[Exercise brief]
Copy the lines exactly as they appear, starting with the first line of the records and ending with the line that contains "- assert (gone".

[Dataset entries]

====

Lemma payload_injective_witness :
  let payload := canonical_payload (txt (uuid_str 7)) 1700000000 (txt "ab") in
  NEWLINE ∉ txt (uuid_str 7) ∧ ∃ bs, payload = Some bs ∧ txt (uuid_str 7) = txt (uuid_str 7) ∧ 1700000000 = 1700000000 ∧ txt "ab" = txt "ab".
Proof.
  assert (NEWLINE ∉ txt (uuid_str 7)) as H by (apply (bool_decide_unpack _); vm_compute; exact I).
  split; [exact H|]. eexists. split; [vm_compute; reflexivity|].
  eapply (payload_injective _ _ _ _ _ _ _ H H); vm_compute; reflexivity.
Defined.

(** ** The cascade of a deletion *)

(** A row goes with a library, or with the row it is a sidecar of. *)
Inductive hangs (m : rows) (libs : list Z) : Z → Prop :=
  | hangs_library i it : m !! i = Some it → i_library_id it ∈ libs → hangs m libs i
  | hangs_sidecar i it p : m !! i = Some it → i_sidecar_of it = Some p → hangs m libs p → hangs m libs i.

Section cascade.
Context (m : rows).

Local Abbreviation step gone :=
  (gone ∪ dom (filter (λ '(_, it), match i_sidecar_of it with Some p => bool_decide (p ∈ gone) | None => false end = true) m)).

Lemma elem_of_step (gone : gset Z) i :
  i ∈ step gone ↔ i ∈ gone ∨ ∃ it p, m !! i = Some it ∧ i_sidecar_of it = Some p ∧ p ∈ gone.
Proof using Type.
  rewrite elem_of_union, elem_of_dom. apply or_iff_compat_l. unfold is_Some. setoid_rewrite map_lookup_filter_Some. split.
  - intros (it & Hit & Hp). destruct (i_sidecar_of it) as [p|] eqn:Hs; [|done]. bool_to_prop. by exists it, p.
  - intros (it & p & Hit & Hs & Hp). exists it. rewrite Hs. split; [done|by apply bool_decide_eq_true].
Qed.

Lemma step_dom (gone : gset Z) : gone ⊆ dom m → step gone ⊆ dom m.
Proof using Type. intros Hg i [Hi|(it & p & Hi & _)]%elem_of_step; [by apply Hg|apply elem_of_dom; by exists it]. Qed.

Lemma cascade_fixed n (gone : gset Z) : step gone = gone → cascade n m gone = gone.
Proof using Type. intros Hf. induction n as [|n IH]; [done|]. cbn [cascade]. by rewrite Hf. Qed.

Lemma cascade_closed n (gone : gset Z) :
  gone ⊆ dom m → (size m ≤ n + size gone)%nat → step (cascade n m gone) = cascade n m gone.
Proof using Type.
  revert gone. induction n as [|n IH]; intros gone Hg Hn; cbn [cascade].
  - assert (gone = dom m) as Heq by (apply leibniz_equiv, set_subseteq_size_equiv; [done|rewrite size_dom; cbn in Hn; lia]).
    apply leibniz_equiv, set_subseteq_antisymm; [|apply union_subseteq_l]. rewrite Heq at 2. by apply step_dom.
  - destruct (decide (step gone = gone)) as [Hf|Hf]; [by rewrite Hf, cascade_fixed|].
    apply IH; [by apply step_dom|]. assert (size gone < size (step gone))%nat; [|lia].
    apply subset_size. split; [apply union_subseteq_l|]. intros Hsub. apply Hf, leibniz_equiv, set_subseteq_antisymm; [done|apply union_subseteq_l].
Qed.

Lemma cascade_contains n (gone : gset Z) : gone ⊆ cascade n m gone.
Proof using Type.
  revert gone. induction n as [|n IH]; intros gone; [done|]. cbn [cascade]. etrans; [apply union_subseteq_l|apply IH].
Qed.

Lemma cascade_hangs libs n (gone : gset Z) :
  (∀ i, i ∈ gone → hangs m libs i) → ∀ i, i ∈ cascade n m gone → hangs m libs i.
Proof using Type.
  revert gone. induction n as [|n IH]; intros gone Hg; [done|]. cbn [cascade]. apply IH.
  intros i [Hi|(it & p & Hi & Hs & Hp)]%elem_of_step; [by apply Hg|]. eapply hangs_sidecar; [done..|by apply Hg].
Qed.

(** As many rounds as there are rows reach every row that hangs on a library. *)
Lemma cascade_exact libs i : i ∈ cascade (size m) m (items_of m libs) ↔ hangs m libs i.
Proof using Type.
  assert (∀ j, j ∈ items_of m libs ↔ ∃ it, m !! j = Some it ∧ i_library_id it ∈ libs) as Hof.
  { intros j. unfold items_of. rewrite elem_of_dom. unfold is_Some. by setoid_rewrite map_lookup_filter_Some. }
  split.
  - apply cascade_hangs. intros j (it & Hj & Hl)%Hof. by eapply hangs_library.
  - assert (step (cascade (size m) m (items_of m libs)) = cascade (size m) m (items_of m libs)) as Hc.
    { apply cascade_closed; [|lia]. intros j (it & Hj & _)%Hof. apply elem_of_dom. by exists it. }
    induction 1 as [j it Hj Hl|j it p Hj Hs _ IH].
    + apply cascade_contains, Hof. by exists it.
    + rewrite <- Hc. apply elem_of_step. right. by exists it, p.
Qed.
End cascade.

(** ** The outcomes of a request *)

Section enrollment.
Context (uni_lower : Z → list Z) (uni_printable : Z → bool) (sha256_hex : list Z → string) (sha256 : string → string).
Context (token_urlsafe : Z → nat → text) (new_agent : nat → Z) (id_order : list Z → list Z).
Context (b64decode : text → option (list Z)) (json_loads : text → option json).
Context {Cert PublicKey : Type} (der : Cert → list Z) (not_valid_before not_valid_after : Cert → Z).
Context (dns_names : Cert → list text) (ec_key : Cert → option PublicKey).
Context (load_pem : text → option Cert) (load_pem_chain : text → option (list Cert)).
Context (client_verifies : Cert → Z → Cert → list Cert → bool) (ecdsa_verifies : PublicKey → list Z → list Z → bool).
Context {ECKey : Type} (import_key : json → option ECKey) (thumbprint : ECKey → text) (jwt_encode : json → json → ECKey → option text).
Context (settings : SyncSettings) (esettings : EnrollSettings) (auth_enabled : bool) (_roles : gmap string Role).

Local Abbreviation serve := (serve_enrollment uni_lower uni_printable sha256_hex sha256 token_urlsafe new_agent id_order b64decode
  json_loads der not_valid_before not_valid_after dns_names ec_key load_pem load_pem_chain client_verifies ecdsa_verifies
  import_key thumbprint jwt_encode settings esettings auth_enabled _roles).
Local Abbreviation token_of := (generate_enrollment_token sha256_hex token_urlsafe).
Local Abbreviation hash := (_sha256_hex sha256_hex).
Implicit Type r : Registry Cert.

(** The operator gate lets the call through. *)
Definition admitted (scope : string) (call : OperatorCall) (now : Z) : Prop :=
  ∃ x, require_scope sha256 auth_enabled _roles scope (creds call) (caller call) (tables call) now = Ok x.

Definition quiet (rep : enroll_reply) : bool :=
  match rep with Registered _ _ _ _ _ | Minted _ _ _ => false | _ => true end.

(** The certificate of a rotation chains to the pinned root, names the agent and signed
    the request. *)
Definition possesses (a : Z) (b : RebindIn) (now : Z) (fp : text) : Prop :=
  ∃ root sig, b64decode (signature b) = Some sig ∧
    fingerprint_of sha256_hex der root = _norm_fp uni_lower (ca_fingerprint esettings) ∧
    possession sha256_hex der dns_names ec_key load_pem_chain client_verifies ecdsa_verifies esettings
      (cert_chain_pem b) (txt (uuid_str a)) (rb_timestamp b) sig root now fp.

====

[Result of the task]
Lemma payload_injective_witness :
  let payload := canonical_payload (txt (uuid_str 7)) 1700000000 (txt "ab") in
  NEWLINE ∉ txt (uuid_str 7) ∧ ∃ bs, payload = Some bs ∧ txt (uuid_str 7) = txt (uuid_str 7) ∧ 1700000000 = 1700000000 ∧ txt "ab" = txt "ab".
Proof.
  assert (NEWLINE ∉ txt (uuid_str 7)) as H by (apply (bool_decide_unpack _); vm_compute; exact I).
  split; [exact H|]. eexists. split; [vm_compute; reflexivity|].
  eapply (payload_injective _ _ _ _ _ _ _ H H); vm_compute; reflexivity.
Defined.

(** ** The cascade of a deletion *)

(** A row goes with a library, or with the row it is a sidecar of. *)
Inductive hangs (m : rows) (libs : list Z) : Z → Prop :=
  | hangs_library i it : m !! i = Some it → i_library_id it ∈ libs → hangs m libs i
  | hangs_sidecar i it p : m !! i = Some it → i_sidecar_of it = Some p → hangs m libs p → hangs m libs i.

Section cascade.
Context (m : rows).

Local Abbreviation step gone :=
  (gone ∪ dom (filter (λ '(_, it), match i_sidecar_of it with Some p => bool_decide (p ∈ gone) | None => false end = true) m)).

Lemma elem_of_step (gone : gset Z) i :
  i ∈ step gone ↔ i ∈ gone ∨ ∃ it p, m !! i = Some it ∧ i_sidecar_of it = Some p ∧ p ∈ gone.
Proof using Type.
  rewrite elem_of_union, elem_of_dom. apply or_iff_compat_l. unfold is_Some. setoid_rewrite map_lookup_filter_Some. split.
  - intros (it & Hit & Hp). destruct (i_sidecar_of it) as [p|] eqn:Hs; [|done]. bool_to_prop. by exists it, p.
  - intros (it & p & Hit & Hs & Hp). exists it. rewrite Hs. split; [done|by apply bool_decide_eq_true].
Qed.

Lemma step_dom (gone : gset Z) : gone ⊆ dom m → step gone ⊆ dom m.
Proof using Type. intros Hg i [Hi|(it & p & Hi & _)]%elem_of_step; [by apply Hg|apply elem_of_dom; by exists it]. Qed.

Lemma cascade_fixed n (gone : gset Z) : step gone = gone → cascade n m gone = gone.
Proof using Type. intros Hf. induction n as [|n IH]; [done|]. cbn [cascade]. by rewrite Hf. Qed.

Lemma cascade_closed n (gone : gset Z) :
  gone ⊆ dom m → (size m ≤ n + size gone)%nat → step (cascade n m gone) = cascade n m gone.
Proof using Type.
  revert gone. induction n as [|n IH]; intros gone Hg Hn; cbn [cascade].
  - assert (gone = dom m) as Heq by (apply leibniz_equiv, set_subseteq_size_equiv; [done|rewrite size_dom; cbn in Hn; lia]).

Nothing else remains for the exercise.